No consiguieron encontrar una solución hasta haberse asentado en Jefferson. Compraron una pequeña caja de hierro en Morristown y escribieron en ella mensajes de advertencia en inglés, hebreo y ruso. Ahora aquel frasco estaba enterrado a cuatro metros y medio de profundidad en las colinas que había al oeste del asentamiento. Tendría que quedarse allí. No podían permitirse perder dos o tres horas para desenterrar aquella caja, incluso aunque los parásitos fueran justo lo que necesitaban para amenazar a los chinos. ¿Conseguirían engañar al enemigo?

—¡Cam! —dijo Ruth.

Él la estaba mirando. Cogió la hoja de papel y se la guardó en el bolsillo de la chaqueta, quedándose con las manos libres mientras intentaba pensar: «¿Qué más podemos necesitar?»

Las manos de Ruth aparecieron a través del agujero en busca de un lugar en el que apoyarse. Acto seguido, su silueta emergió de la pared. Matthew intentó agarrarla, pero Ruth se golpeó contra el muro, haciéndose daño en el brazo y lanzando un grito de dolor.

—¡Ruth, espera! ¿Hay algo más ahí dentro que necesitemos?

La mujer salió de la cabaña y cayó al suelo. Cam la agarró por la espalda y por la mano izquierda. Matthew la sujetó por el otro brazo. Juntos la ayudaron a ponerse en pie.

Ruth pareció rejuvenecer con la brisa fresca de la noche. Bajo la luz temblorosa de las linternas, su rostro desnudo y quemado parecía excitado y vulnerable. El sudor le goteaba por la frente y respiraba dando enérgicas bocanadas, lo que hacía que sus senos se dibujaran bajo la camisa. Cuando se apoyó sobre él, Cam la abrazó tímidamente; pero se apartó antes de que ella también le rodeara con los brazos.

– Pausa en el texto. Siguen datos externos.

Lemma GetLogonSessions_shape w :
  run_shape (events_since w (world_of (GetLogonSessions os w)))
    (verdict (GetLogonSessions os w)) /\
  exists r, head (events_since w (world_of (GetLogonSessions os w)))
            = Some (EvEnumerate r).
Proof.
  destruct (GetLogonSessions_anatomy os w) as (r & m & s & _ & H).
  destruct r as [e | [c buf]].
  - rewrite H. cbn [world_of verdict]. rewrite events_since_app.
    split; [now apply (shape_query_failed _ e) | eauto].
  - destruct H as (loads & l & F & _ & H). cbv zeta in H.
    destruct H as [H | (_ & fr & m' & s' & _ & H)]; rewrite H;
      cbn [world_of verdict heap trace]; [|rewrite <- app_assoc];
      rewrite events_since_app.
    + split; [now apply (shape_faulted _ (u64 buf)) | eauto].
    + split; [|eauto].
      destruct fr; cbn; now apply (shape_freed _ (u64 buf)).
Qed.

Lemma GetLogonSessionData_shape (luid : pointer) w :
  run_shape (events_since w (world_of (GetLogonSessionData os luid w)))
    (verdict (GetLogonSessionData os luid w)) /\
  exists r, head (events_since w (world_of (GetLogonSessionData os luid w)))
            = Some (EvGetData luid r).
Proof.
  destruct (GetLogonSessionData_anatomy os luid w) as (r & m & s & _ & H).
  destruct r as [e | buf].
  - rewrite H. cbn [world_of verdict]. rewrite events_since_app.
    split; [now apply (shape_query_failed _ e) | eauto].
  - cbv zeta in H. destruct H as (loads & new & F & H).
    destruct H as [[_ H] | (p & fr & m' & s' & _ & _ & H)]; rewrite H;
      cbn [world_of verdict heap trace]; [|rewrite <- app_assoc];
      rewrite events_since_app.
    + split; [now apply (shape_faulted _ buf) | eauto].
    + split; [|eauto].
      destruct fr; cbn; now apply (shape_freed _ buf).
Qed.

(** *** What the shapes say *)

Lemma shape_frees evs v q b :
  run_shape evs v -> In q evs -> query_buffer q = Some b -> v <> None ->
  frees evs = [b] /\ exists before fr, evs = before ++ [EvFree b fr].
Proof.
  intros Hs Hin Hq Hv.
  destruct Hs as [q0 e Hq0 He | q0 b0 loads Hq0 Hb0 F | q0 b0 loads fr Hq0 Hb0 F].
  - destruct Hin as [<-|[]]. apply query_buffer_no_error in Hq. congruence.
  - congruence.
  - assert (b0 = b) as ->.
    { cbn in Hin. destruct Hin as [<-|Hin]; [congruence|].
      apply in_app_or in Hin. destruct Hin as [Hin|[<-|[]]]; [|discriminate Hq].
      rewrite Forall_forall in F. apply list_elem_of_In, F, load_not_call in Hin.
      destruct Hin; congruence. }
    split; [|exists (q0 :: loads), fr; reflexivity].
    unfold frees. cbn [omap list_omap].
    change (omap _ (loads ++ [EvFree b fr])) with (frees (loads ++ [EvFree b fr])).
    unfold frees. rewrite omap_app. fold (frees loads). rewrite (frees_loads _ F).
    destruct q0 as [[|[]]|? []| | | | | |]; cbn in *; congruence.
Qed.

Lemma shape_calls evs v :
  run_shape evs v ->
  exists q, head evs = Some q /\ is_query q = true /\
    List.filter is_query evs = [q] /\
    (calls evs = [q] \/
     exists b fr, query_buffer q = Some b /\ calls evs = [q; EvFree b fr]).
Proof.
  intros Hs.
  assert (Hql : forall loads, Forall (fun e : Event error => is_load e = true) loads ->
                  List.filter is_query loads = []).
  { induction 1 as [|e l He _ IH]; [reflexivity|].
    cbn. destruct e; try discriminate He; exact IH. }
  assert (Hc : forall q : Event error, is_query q = true -> is_call q = true).
  { intros []; cbn; congruence. }
  destruct Hs as [q0 e Hq0 He | q0 b0 loads Hq0 Hb0 F | q0 b0 loads fr Hq0 Hb0 F];
    exists q0; (split; [reflexivity|]); (split; [exact Hq0|]).
  - cbn. rewrite Hq0. unfold calls. cbn. rewrite (Hc _ Hq0). auto.
  - cbn. rewrite Hq0, (Hql _ F). unfold calls. cbn. rewrite (Hc _ Hq0).
    fold (calls loads). rewrite (calls_loads _ F). auto.
  - cbn. rewrite Hq0, List.filter_app, (Hql _ F). cbn. split; [reflexivity|].
    right. exists b0, fr. split; [exact Hb0|].
    unfold calls. cbn. rewrite (Hc _ Hq0), List.filter_app.
    fold (calls loads). rewrite (calls_loads _ F). reflexivity.
Qed.

Lemma shape_error evs v ev e :
  run_shape evs v -> In ev evs -> call_error ev = Some e ->
  v = Some (Some e) /\
  (exists before, evs = before ++ [ev] /\
     Forall (fun e' => call_error e' = None) before) /\
  (length (calls evs) <= 2)%nat.
Proof.
  intros Hs Hin He.
  assert (Hl : forall loads, Forall (fun e : Event error => is_load e = true) loads ->
                 Forall (fun e' : Event error => call_error e' = None) loads).
  { intros loads F. eapply Forall_impl; [exact F|]. intros x Hx.
    now apply load_not_call in Hx. }
  destruct (shape_calls _ _ Hs) as (q & _ & _ & _ & Hcalls).
  assert (Hlen : (length (calls evs) <= 2)%nat).
  { destruct Hcalls as [->|(b & fr & _ & ->)]; cbn; lia. }
  destruct Hs as [q0 e0 Hq0 He0 | q0 b0 loads Hq0 Hb0 F | q0 b0 loads fr Hq0 Hb0 F].
  - destruct Hin as [<-|[]]. split; [congruence|]. split; [|exact Hlen].
    exists []. split; [reflexivity | constructor].
  - exfalso. destruct Hin as [<-|Hin].
    + apply query_buffer_no_error in Hb0. congruence.
    + rewrite Forall_forall in F. apply list_elem_of_In, F, load_not_call in Hin.
      destruct Hin; congruence.
  - destruct Hin as [<-|Hin].
    { apply query_buffer_no_error in Hb0. congruence. }
    apply in_app_or in Hin. destruct Hin as [Hin|[<-|[]]].
    { rewrite Forall_forall in F. apply list_elem_of_In, F, load_not_call in Hin.
      destruct Hin; congruence. }
    destruct fr as [e'|]; [|discriminate He]. cbn in He.
    split; [congruence|]. split; [|exact Hlen].
    exists (q0 :: loads). split; [reflexivity|].
    constructor; [now apply query_buffer_no_error in Hb0 | now apply Hl].
Qed.

End Shapes.

(** ** The public functions and the LSA entry points *)

Section Claims.

Context {error : Type} (os : LsaApi error).

Implicit Types w : World error.

Lemma GetLogonSessions_nil_on_error w v e w' :
  GetLogonSessions os w = Returned (v, Some e) w' -> v = nil_slice.
Proof.
  intros Hr. destruct (GetLogonSessions_anatomy os w) as (r & m & s & _ & H).
  destruct r as [e0 | [c buf]]; [congruence|].
  destruct H as (loads & l & _ & _ & H). cbv zeta in H.
  destruct H as [H | (_ & fr & m' & s' & _ & H)]; [congruence|].
  rewrite H in Hr. destruct fr; congruence.
Qed.

Lemma GetLogonSessionData_nil_on_error (luid : pointer) w v e w' :
  GetLogonSessionData os luid w = Returned (v, Some e) w' -> v = Nil.
Proof.
  intros Hr. destruct (GetLogonSessionData_anatomy os luid w) as (r & m & s & _ & H).
  destruct r as [e0 | buf]; [congruence|].
  cbv zeta in H. destruct H as (loads & new & _ & H).
  destruct H as [[_ H] | (p & fr & m' & s' & _ & _ & H)]; [congruence|].
  rewrite H in Hr. destruct fr; congruence.
Qed.

Lemma verdict_error {A} (out : Res error (A * option error)) (e : error) :
  verdict out = Some (Some e) -> exists v w', out = Returned (v, Some e) w'.
Proof. destruct out as [[v [e'|]] w'|w']; cbn; intros H; inversion H; eauto. Qed.

(** C1: when the initial query succeeds and the function returns, the
    buffer the query handed out has been passed to [LsaFreeReturnBuffer]
    exactly once, and that call is the last thing the run did. *)
Theorem native_buffer_freed_once w :
  (forall c buf ms r w',
     sysEnumerateLogonSessions os w = (inr (c, buf), ms) ->
     GetLogonSessions os w = Returned r w' ->
     frees (events_since w w') = [u64 buf] /\
     exists before fr, events_since w w' = before ++ [EvFree (u64 buf) fr]) /\
  (forall luid buf ms r w',
     sysGetLogonSessionData os luid w = (inr buf, ms) ->
     GetLogonSessionData os luid w = Returned r w' ->
     frees (events_since w w') = [buf] /\
     exists before fr, events_since w w' = before ++ [EvFree buf fr]).
Proof.
  split.
  - intros c buf ms r w' Hq Hr.
    destruct (GetLogonSessions_shape os w) as [Hs _].
    destruct (GetLogonSessions_anatomy os w) as (r0 & m & s & Hq' & H).
    rewrite Hq in Hq'. inversion Hq'; subst r0 ms; clear Hq'.
    destruct H as (loads & l & _ & _ & H). cbv zeta in H.
    rewrite Hr in Hs. cbn [world_of] in Hs.
    apply (shape_frees _ _ (EvEnumerate (inr (u32 c, u64 buf))) (u64 buf)) in Hs.
    + exact Hs.
    + destruct H as [H | (_ & fr & m' & s' & _ & H)]; [congruence|].
      rewrite H in Hr. inversion Hr; subst.
      cbn [heap trace]. rewrite <- app_assoc, events_since_app. now left.
    + reflexivity.
    + destruct r. discriminate.
  - intros luid buf ms r w' Hq Hr.
    destruct (GetLogonSessionData_shape os luid w) as [Hs _].
    destruct (GetLogonSessionData_anatomy os luid w) as (r0 & m & s & Hq' & H).
    rewrite Hq in Hq'. inversion Hq'; subst r0 ms; clear Hq'.
    cbv zeta in H. destruct H as (loads & new & _ & H).
    rewrite Hr in Hs. cbn [world_of] in Hs.
    apply (shape_frees _ _ (EvGetData luid (inr buf)) buf) in Hs.
    + exact Hs.
    + destruct H as [[_ H] | (p & fr & m' & s' & _ & _ & H)]; [congruence|].
      rewrite H in Hr. inversion Hr; subst.
      cbn [heap trace]. rewrite <- app_assoc, events_since_app. now left.
    + reflexivity.
    + destruct r. discriminate.
Qed.

(** C2: whichever LSA call comes back with an error, the function returns
    that very error with a nil result; the failing call is the last one
    made, no call before it failed, and at most two calls were made: no
    retry, no recovery.  A failing query is answered at once. *)
Theorem lsa_error_returned_unchanged w :
  (forall e ms,
     sysEnumerateLogonSessions os w = (inl e, ms) ->
     exists w', GetLogonSessions os w = Returned (nil_slice, Some e) w' /\
                events_since w w' = [EvEnumerate (inl e)]) /\
  (forall luid e ms,
     sysGetLogonSessionData os luid w = (inl e, ms) ->
     exists w', GetLogonSessionData os luid w = Returned (Nil, Some e) w' /\
                events_since w w' = [EvGetData luid (inl e)]) /\
  (forall ev e,
     In ev (events_since w (world_of (GetLogonSessions os w))) ->
     call_error ev = Some e ->
     (exists w', GetLogonSessions os w = Returned (nil_slice, Some e) w') /\
     (exists before,
        events_since w (world_of (GetLogonSessions os w)) = before ++ [ev] /\
        Forall (fun e' => call_error e' = None) before) /\
     (length (calls (events_since w (world_of (GetLogonSessions os w)))) <= 2)%nat) /\
  (forall luid ev e,
     In ev (events_since w (world_of (GetLogonSessionData os luid w))) ->
     call_error ev = Some e ->
     (exists w', GetLogonSessionData os luid w = Returned (Nil, Some e) w') /\
     (exists before,
        events_since w (world_of (GetLogonSessionData os luid w)) = before ++ [ev] /\
        Forall (fun e' => call_error e' = None) before) /\
     (length (calls (events_since w (world_of (GetLogonSessionData os luid w)))) <= 2)%nat).
Proof.
  split; [|split; [|split]].
  - intros e [m s] Hq.
    destruct (GetLogonSessions_anatomy os w) as (r0 & m0 & s0 & Hq' & H).
    rewrite Hq in Hq'. inversion Hq'; subst. eexists. split; [exact H|].
    apply events_since_app.
  - intros luid e [m s] Hq.
    destruct (GetLogonSessionData_anatomy os luid w) as (r0 & m0 & s0 & Hq' & H).
    rewrite Hq in Hq'. inversion Hq'; subst. eexists. split; [exact H|].
    apply events_since_app.
  - intros ev e Hin He.
    destruct (GetLogonSessions_shape os w) as [Hs _].
    destruct (shape_error _ _ _ _ Hs Hin He) as (Hv & Hlast & Hlen).
    split; [|split; assumption].
    destruct (verdict_error _ _ Hv) as (v & w' & Hr).
    exists w'. rewrite Hr. now rewrite (GetLogonSessions_nil_on_error _ _ _ _ Hr).
  - intros luid ev e Hin He.
    destruct (GetLogonSessionData_shape os luid w) as [Hs _].
    destruct (shape_error _ _ _ _ Hs Hin He) as (Hv & Hlast & Hlen).
    split; [|split; assumption].
    destruct (verdict_error _ _ Hv) as (v & w' & Hr).
    exists w'. rewrite Hr. now rewrite (GetLogonSessionData_nil_on_error _ _ _ _ _ Hr).
Qed.
(** A column summed group by group is the column summed. *)
Lemma sum_partition (ks : list K) (d : list brow) :
  NoDup ks -> (forall r, In r d -> In (key r) ks) ->
  sum_Z (map (fun k => sum_Z (map f (filter (fun r => eqb k (key r)) d))) ks)
  = sum_Z (map f d).
Proof.
  intros Hnd. induction d as [|r d IH]; intros Hin.
  - apply sum_Z_zero. reflexivity.
  - change (sum_Z (map f (r :: d))) with (f r + sum_Z (map f d)).
    rewrite <- IH by (intros x Hx; apply Hin; now right).
    rewrite <- (@sum_Z_at_key ks (key r) (f r) Hnd) at 1
      by (apply Hin; now left).
    rewrite <- sum_Z_plus. apply sum_Z_ext. intros k _.
    simpl filter. destruct (eqb k (key r)); reflexivity.
Qed.

End Partition.

Section Charts.
Context {D : Dtype} {R : Type} {C : Columns D R}.

(** The index of [df.groupby('Expense Category')]: the categories, sorted. *)
Definition categories (d : list R) : list string :=
  sort_by String.leb (unique String.eqb (map category d)).

Definition category_expense (d : list R) (c : string) : num :=
  group_sum (map expense (filter (fun r => (c =? category r)%string) d)).

(** [df.groupby('Expense Category')['Expense Amount'].sum()] *)
Definition grouped_expense (d : list R) : list (string * num) :=
  map (fun c => (c, category_expense d c)) (categories d).

(** [cat_exp = cat_exp[cat_exp > 0]] *)
Definition cat_exp (d : list R) : list (string * num) :=
  filter (fun p => gt_zero (snd p)) (grouped_expense d).

Lemma categories_NoDup (d : list R) : NoDup (categories d).
Proof. apply sort_by_NoDup, (@unique_NoDup _ _ String.eqb_eq). Qed.

Lemma categories_In (d : list R) (c : string) :
  In c (categories d) <-> exists r, In r d /\ category r = c.
Proof.
  unfold categories.
  rewrite sort_by_In, (@unique_In _ _ String.eqb_eq), in_map_iff.
  split; intros (r & H1 & H2); exists r; auto.
Qed.
(* ===== verification/Prelude.v ===== *)
(** * A verification development for the MQTT message hub

    The hub is a Linux daemon between the programs of a device and an MQTT
    broker.  Local programs POST JSON messages over HTTP; the hub publishes
    them encrypted, keeps those that cannot be sent in a bounded queue of files
    when asked to, and counts every message's fate.  Commands from the broker
    are handed to local programs through a FIFO.  A timer looks after the
    connection and saves the counters.

    ** Parts and files

    Paths are below src/source/: [hub] stands for
    mqttmsghub/hub-app/source, [cipher] for mqttmsghub/cipher/source, [utils]
    for sharelibs/utils/source, [json-c], [mqtt-c], [tomcrypt] and [httpd] for
    the vendored libraries in sharelibs.

    The ground:
    - Prelude.v (this file): the result type [comp] of a C computation, which
      is a value or a [fault] (null dereference, access out of bounds, use
      after free, a failed assertion, division by zero, or fuel used up),
      machine integers, arrays with checked accesses, list lemmas, tactics and
      the hint database [hub].
    - CString.v: NUL-terminated strings and the functions of <string.h>,
      <ctype.h>, <stdlib.h> and printf conversions the sources call.
      [write_buf cap s] is a copy of [s] into [cap] bytes.  Unicode.v: the
      well-formed UTF-8 sequences.
    - StringUtils.v: utils/stringutils.c.  FileSys.v: utils/filepathutils.c,
      with the file system as a map.  Base64.v: utils/base64.c, both loops with
      their indices and buffers.
    - DList.v: utils/list.c, list_node.c, list_iterator.c, on a heap of nodes
      with explicit pointers.  SList.v: utils/slist.c, and LinkedList.v:
      mqtt-c/source/LinkedList.c, on the same kind of heap.

    JSON, json-c/source:
    - JsonLex.v: the inner loops of the tokener and parsing of numbers; Json.v:
      documents, json_helper.c and the class [JsonCodec], which is what the hub
      relies on; JsonPrint.v: the printer; JsonTokener.v: the tokener as a
      machine; JsonRoundTrip.v: it reads back what is printed, the instance of
      [JsonCodec].
    - StringHash.v, LinkHash.v: linkhash.c: the hash of a key by its address,
      and tables with open addressing whose entries are also a linked list.
      JsonObject.v: the objects of json_object.c on them.

    Cryptography:
    - AesTables.v, Aes.v: tomcrypt's aes_tab.c and aes.c; AesInverse.v:
      decryption undoes encryption; AesSpec.v: the cipher of FIPS-197 and the
      equivalence.  Cbc.v: the table of ciphers and the CBC mode, over the class
      [BlockCipher], of which AES is the instance.
    - Sha256.v: sha256.c and the hash of FIPS 180-4.  Der.v: the decoders of
      pk/asn1/der for what keys and signatures are made of, and the class
      [Bignum], which is what tomcrypt asks of the numbers of its mathematics
      descriptor.  Rsa.v: rsa_import.c, rsa_exptmod.c (public operation),
      pkcs_1_v1_5_decode.c, rsa_verify_hash.c.
    - Cipher.v: cipher/mqttpayloadcipher.c, aescbc.c, over a cipher with the law
      [cbc_law]; PayloadAes.v: that law for AES and the key of the program.
      Signature.v: cipher/rsaverifysig.c over SHA-256 and RSA.

    The MQTT client, mqtt-c/source:
    - Utf8.v: utf-8.c.  MqttPacket.v: MQTTPacket.c, MQTTPacketOut.c.
      MqttSocket.v: Socket.c, SocketBuffer.c: writes that are taken in parts and
      reads that arrive in parts.  MqttProtocol.v: MQTTProtocolClient.c: the
      handlers of one client.  MqttExchange.v: two ends and a connection
      between them, as steps.
    - MqttAsync.v: MQTTAsync.c, MQTTProtocolOut.c: commands, the turns of the
      sending and the receiving thread, connecting and reconnecting, as actions
      on the client's state that list the callbacks they make.
      MqttAsyncLogic.v: weakest preconditions for these actions; MqttCalls.v,
      MqttReconnect.v: what holds of callbacks and reconnection.

    The HTTP library, httpd/source:
    - Httpd.v: reading, from protocol.c and api.c: the buffer on the socket,
      lines, the first line, headers, the path, the variables of the query.
      HttpdServe.v: answering, from protocol.c, api.c and ip_acl.c: the tree of
      contents and the search in it, responses, escaping, access lists.

    The hub:
    - SendReqParser.v: hub/mqttsendreqbodyparser.c, utils/devicesn.c: the JSON
      request and its completion.
    - OfflineCache.v: hub/offlinemsgcache.c: the queue, its directory, the
      eviction, the sender thread, loading at start, and the threads as a step
      relation [cache_step].
    - MqttWrapper.v: hub/mqttclientwrapper.c: the status record, the callbacks
      of the client and the functions around it; [wrapper_run] is a sequence of
      events in any order.  MqttLink.v: the wrapper above the library: the
      callbacks that MqttAsync.v makes are its events.
    - IniParser.v: utils/ini_parser.c, ini_parser_helper.c.
    - MsgCounter.v: hub/msgcounter.c: counters, their file, and counting
      threads beside one that saves, as steps [mstep].
    - ThreadPool.v: utils/threadpool.c, hub/threadpoolwrapper.c: the ring
      buffer, workers as steps [pool_step], the wrapper's pointer.
    - MsgRecv.v: hub/msgrevhandler.c, writepipe.c.
    - HttpCallback.v: hub/httprequestcallback.c, netutils.c and the accept
      loop of httpserver.c: what one request does to the hub, over the parser,
      the wrapper, the cache and the counters.  HttpServer.v: the rest of
      httpserver.c: the callbacks registered with the HTTP library, and a
      connection's thread from the bytes it receives to the bytes it sends.
    - Schedule.v: hub/schedulejob.c, utils/timerhelper.c.
    - SysUtils.v: utils/sysutils.c, processstatus.c, sysstatus.c and the body
      callback of httpwrapper.c.
    - FileWatcher.v: utils/filechangewatcher.c.
    - App.v: hub/app.c, config.c: command line, configuration, the callback for
      a new connection, starting and stopping.

    ** How the model reads

    A C function is a Coq function of the same name.  Global variables and
    objects changed through pointers are arguments and results; a result in
    [comp] says that the function can fault, so a theorem that ends in [Ret]
    also says that the code stays inside its buffers and follows no bad
    pointer.  Calls to the system return what an argument of the definition
    says (a result code, the bytes of a file, the time, how much a socket takes
    or delivers).  Code that computes and is modelled elsewhere in the
    development enters a client through an interface: documents through
    [JsonCodec], block ciphers through [BlockCipher], CBC through [cbc_law]; the
    instances are theorems about the vendored code.  The numbers of RSA enter
    through [Bignum], whose laws are those documented for the descriptor; the
    integers are an instance.  Code that is not modelled and computes is a
    Section variable (MQTTAsync_sendMessage as the wrapper calls it, mkdir,
    popen), and the witnesses instantiate it.
    [char] is signed, [int] has 32 bits, [long] and [size_t] have 64.  Mutexes
    are taken for what they protect: a critical section is one step of the step
    relations.  Memory that was not initialised is an argument named [junk].

    ** What the theorems show

    - A message's fate (HttpServer): a posted message, in whatever pieces its
      bytes come, is read whole and answered once, and it has been published,
      cached, discarded or refused and counted.  Any other GET or POST whose
      lines fit the reader, without an Authorization header, leaves the hub as
      it was, and other methods get the method error; what longer lines and
      such headers do is under the faults.  No path that is looked up leads
      upwards (Httpd).
    - The offline queue (OfflineCache): queue and directory stay in step and
      within the capacity; eviction takes the oldest of the lowest priority; the
      sender drains the queue in order while sends succeed; at most one sender
      takes messages and the queue stays within its capacity in any
      interleaving of the threads' critical sections; a restart restores the
      queue.
    - Delivery (MqttExchange): a message of quality of service 2 is given to the
      other end exactly once, over any number of lost connections; the packets
      written in parts are the packets read in parts (MqttSocket); the handlers
      never use a released publication (MqttProtocol).
    - The client (MqttCalls, MqttReconnect, MqttLink): every accepted request is
      told to the application exactly once, while the socket takes PUBLISHes of
      quality 0 whole; a connection that is lost comes back when the server can
      be reached again, whichever way the attempts before have ended, for a
      client that has nothing in flight or queued; the pauses between attempts
      double up to their bound; the wrapper's flag is what the library's state
      says while the server sends one CONNACK for a CONNECT.  The actions of
      MqttAsync.v are more atomic than the code: where the mutex is released
      in a turn of the receiving thread there are two steps, but what calls of
      the application and completed writes do without the mutex is not cut
      further.
    - Equivalence: AES over tables is FIPS-197; the hash fed in pieces is the
      SHA-256 of FIPS 180-4; the UTF-8 check accepts exactly the well-formed
      sequences; the escapes of JSON are UTF-8; the hash of a key does not depend
      on its address.
    - Signatures (Signature): what was signed with the private exponent is found
      valid; what is found valid, exactly; and that for exponent 3 this includes
      signatures made without a key.
    - Round trips: JSON documents, cached request, encrypted payload, Base64,
      ini file, cache file name.
    - Invariants of threads and callbacks: one subscription per rise of the
      connection, no count doubled and none lost but in a save that cannot open
      the file, tasks run in order and once.
    - Refinement: the pointer lists implement sequences; the objects of JSON
      over their hash tables implement ordered maps.
    - Bounds: packets fill their buffers exactly; message texts, command output,
      HTTP bodies and the line for the pipe fit their buffers, for all inputs of
      the stated sizes.
    - Time: the scheduled jobs run at their ticks for ever; a tick saves the
      counters and repairs the subscription.
    - Starting and stopping (App): what a run does in which order, in every
      case of its calls' results, and that it has released what it held
      wherever it ends.
    - Faults that the code has are theorems too: reads behind a plaintext, a
      PUBLISH that is read past its end, a comment left open, a
      capacity of zero, a failed write that reports success, a report that
      races with saving, a dangling thread pool, an empty key in an ini file,
      a stale connection after a new start of the client, an exchange that a
      lost PUBCOMP leaves open, HTTP requests that are read past their buffers,
      a second CONNACK that sets the flag of the wrapper wrong, an interrupted
      write of quality 0 that takes the answer of another message, a slow
      connection that is given up, a save that loses the counts because its
      file cannot be opened.

    ** Fuel

    [mkdirp] and the prefixes of a path use one unit per separator, fewer than
    its length; [evict] one per queued message and one more; [parse_lines],
    [read_output] and the ARP scan one per character and one more; the tokener
    of JSON eleven per character and eleven more; the UTF-8 check one per byte,
    the reading of an HTTP request one per byte and one more;
    the lengths of MQTT packets ten and five; receiving one per byte and one
    more; the search for a message id one per id; the loops of CBC one per
    block, and those of the AES key schedule their number of rounds; SHA-256 one
    per byte; probing a hash table one per slot, and inserting two levels, since
    the doubled table takes the key.  The
    theorems are stated for every fuel above these, so running out is never an
    outcome, but where the loop of the code does not end.  The sending loop
    runs against the list of the answers it gets.

    ** Not modelled

    Of the vendored libraries: the logs of libhttpd, the synchronous client, persistence,
    SSL, threads and tracing of the MQTT client, the arrays and buffers of
    json-c and the values of its numbers with fractions, what libtomcrypt has
    beyond AES, CBC, SHA-256 and the verification of RSA signatures, libtommath,
    zlog, and the accelerated and small variants of the
    ciphers.  Of the program: logging, daemonize, the crash handler, reading of
    floating-point numbers (CPU and load figures), the release of parsed JSON
    documents, failing [malloc], and overlapping runs of the timer's thread.
    Callbacks of the MQTT client that call the library again are later steps. *)

From Stdlib Require Export ZArith Lia.
From Stdlib Require Import Ascii.
From stdpp Require Export base gmap strings pretty numbers list_relations list.
(* ===== verification/CString.v ===== *)
(** * C strings and the libc functions the hub calls on them

    A NUL-terminated [char *] is modelled by the [string] of the bytes before
    its terminator.  The functions below are the parts of <string.h>,
    <ctype.h> and <stdlib.h> the sources use, on a target where [char] is
    signed and [long] has 64 bits (the README names 64-bit Ubuntu), with the
    saturating [strtol] of glibc behind [atoi] and [atoll]. *)

From Stdlib Require Import Ascii.
From S2P Require Import Prelude.

Local Open Scope Z_scope.

(** ** Characters *)

Definition uchar_val (c : ascii) : Z := Z.of_N (N_of_ascii c).

(** The value of a (signed) [char] in an expression. *)
Definition char_val (c : ascii) : Z :=
  if uchar_val c <? 128 then uchar_val c else uchar_val c - 256.

(** Storing an integer in a [char]. *)
Definition chr (z : Z) : ascii := ascii_of_N (Z.to_N (z mod 256)).

Definition NUL : ascii := chr 0.
Definition DQUOTE : ascii := chr 34.
Definition LF : ascii := chr 10.
Definition CR : ascii := chr 13.
Definition SPACE : ascii := chr 32.

Lemma uchar_val_range c : 0 <= uchar_val c < 256.
Proof.
  unfold uchar_val. split; [lia|].
  pose proof (N_ascii_bounded c). lia.
Qed.

Lemma uchar_val_chr z : 0 <= z < 256 -> uchar_val (chr z) = z.
Proof.
  intros Hz. unfold uchar_val, chr. rewrite Z.mod_small by lia.
  rewrite N_ascii_embedding by lia. lia.
Qed.

Lemma chr_uchar_val c : chr (uchar_val c) = c.
Proof.
  unfold chr. pose proof (uchar_val_range c). rewrite Z.mod_small by lia.
  unfold uchar_val. rewrite N2Z.id. apply ascii_N_embedding.
Qed.

Lemma uchar_val_inj c d : uchar_val c = uchar_val d -> c = d.
Proof. intros H. by rewrite <- (chr_uchar_val c), H, chr_uchar_val. Qed.

Definition isspace (c : ascii) : bool :=
  let v := uchar_val c in (v =? 32) || ((9 <=? v) && (v <=? 13)).

Definition isdigit (c : ascii) : bool :=
  let v := uchar_val c in (48 <=? v) && (v <=? 57).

«Ni siquiera ha apagado las luces del laboratorio antes de salir», pensó, mirando el agujero iluminado que habían abierto en la pared. También se percató de que Ruth no había cogido el
walkie-talkie
. ¿Debía entrar él para cogerlo y apagar las luces? Aquello le pareció una locura.

—Muy bien, vamos —dijo Ruth. Su tono de voz aún contrastaba con el resto del grupo; resultaba demasiado vibrante, incluso feliz.

Protegidos tras los destellos de las linternas, Cam pudo notar el revuelo de los demás.